Posted on Categories Election Law, Political Processes & Rhetoric, Public, Speakers at Marquette

Katherine Gehl says, “I like to say I’m politically homeless.” It was clear at an “On the Issues with Mike Gousha” program at Marquette Law School on Wednesday that she does not use that label because she is not involved. In fact, the opposite is true: She is deeply involved.

Her sense of “homelessness” comes from her frustration with what she calls “the political-industry complex.” The two major parties, Congress, the executive branch, Washington lobbyists, and the national media are all thriving, but they are not producing solutions to the nation’s problems, Gehl said. And while Washington thrives, problems go unsolved and people grow increasingly dissatisfied. She said the system and particularly the two major political parties do not have the incentives businesses have to respond constructively to competition. “Two parties equals zero results,” she said.

Gehl (pronounced Gayle) is a former Democrat who describes herself now as “a proud independent, a centrist, a pro-problem-solving, non-ideological citizen who wants to see government deliver on its promise to the citizens.” She adds, “That is not an ideology that fits with either of the parties.”

Gehl was the fourth generation CEO and president of Gehl Foods, a large business based in Germantown, until selling it to a private equity firm in 2015. Her focus now is on advocating changes “at the intersection of powerful and achievable” in the way the political system operates. She told Gousha such steps would include switching from partisan to non-partisan political primaries and to drawing boundaries for districts for elective office in ways that are strictly non-partisan.

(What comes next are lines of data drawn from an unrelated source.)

Lemma each_add_frag {A} (slot : A -> Z) (key req : A -> bytes) now m l s resp :
  msgs s !! m = Some resp -> NoDup (map slot l) ->
  exists s' body, each (fun s a => add_frag s now m (slot a) (key a) (req a)) s l = Ok s' /\
    msgs s' = <[m := set_Body resp body]> (msgs s) /\
    (forall a, a ∈ l -> filed s s' m now body (slot a) (key a) (req a)) /\
    (forall k, k ∉ map slot l -> body !! k = m_Body resp !! k) /\
    (forall f, (f < next_loc s)%positive -> frags s' !! f = frags s !! f) /\
    (next_loc s <= next_loc s')%positive /\ pool s' = pool s /\ msgId s' = msgId s.
Proof.
  revert s resp. induction l as [|a l IH]; intros s resp Hm Hn; cbn [each map].
  { exists s, (m_Body resp). split; [done|]. split.
    { rewrite insert_id; [done|]. rewrite Hm. by destruct resp. }
    split_and!; try done. by intros a Ha%elem_of_nil. }
  cbn [map] in Hn. apply NoDup_cons in Hn as [Ha Hn].
  rewrite (add_frag_eq _ _ _ _ _ _ _ Hm), res_bind_Ok.
  match goal with |- context [each _ ?s1 _] => set (s1' := s1) end.
  edestruct (IH s1') as (s' & body & -> & Hms & Hin & Hout & Hold & Hnx & Hpool & Hid);
    [apply lookup_insert_eq|done|].
  exists s', body. split; [done|]. split.
  { rewrite Hms. subst s1'. simpl. by rewrite insert_insert_eq, set_Body_twice. }
  assert (next_loc s1' = Pos.succ (next_loc s)) as Hs1 by done.
  split_and!; [| | |lia|done|done].
  - intros x [->|Hx]%elem_of_cons.
    + exists (next_loc s), (uwrap64 (fragId s + 1)). rewrite Hout by done. simpl.
      rewrite lookup_insert_eq. split; [done|]. split; [lia|].
      rewrite Hold by (rewrite Hs1; lia). subst s1'. simpl. by rewrite lookup_insert_eq.
    + destruct (Hin x Hx) as (f & id & ? & ? & ?). exists f, id. rewrite Hs1 in *. split_and!; done || lia.
  - intros k Hk. apply not_elem_of_cons in Hk as [Hk1 Hk2]. rewrite Hout by done. simpl.
    by rewrite lookup_insert_ne.
  - intros f Hf. rewrite Hold by (rewrite Hs1; lia). subst s1'. simpl.
    by rewrite lookup_insert_ne by lia.
Qed.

Partisan primaries serve to all-but ensure that only candidates from the two major parties are elected to office, while Gehl would like to see more independents or people affiliated with other parties get a chance.

Gehl told Gousha a core duty of the federal government is to create a foundation on which both businesses and employees can succeed. She said a report developed by a group at Harvard identified eight policies that would help accomplish this. The report said that, behind closed doors, there was wide agreement on the policies. But little action results.

One example: “We are not fiscally responsible,” and the federal debt is too high, Gehl said. “Fundamentally we are weakening our opportunity to create future opportunities for our citizens if we are that much in debt,” she said.

Gehl said her focus is on changing the system and not on specific issues because the system needs to be changed to allow issues to be dealt with.

One idea that interests her: If four centrist independents could be elected to the US Senate, they could become a block of swing votes that would advocate for solutions on major issues.

Gehl said the political success of Donald Trump and Bernie Sanders in 2016 showed that there was strong public support for a political system that produces results. But she said the fact that both operated within the two-party system meant they did not represent the kind of changes she wants. She called Trump “disruptive, but not transformational to the industry I’ve described.”

Is she interested in running for office herself? “I might run,” she said, an answer that brought applause from some in the audience. “I’m all in for this state, for his country,” Gehl said. But when Gousha asked if she was considering running for either the Senate or for governor in Wisconsin in 2018, she said no.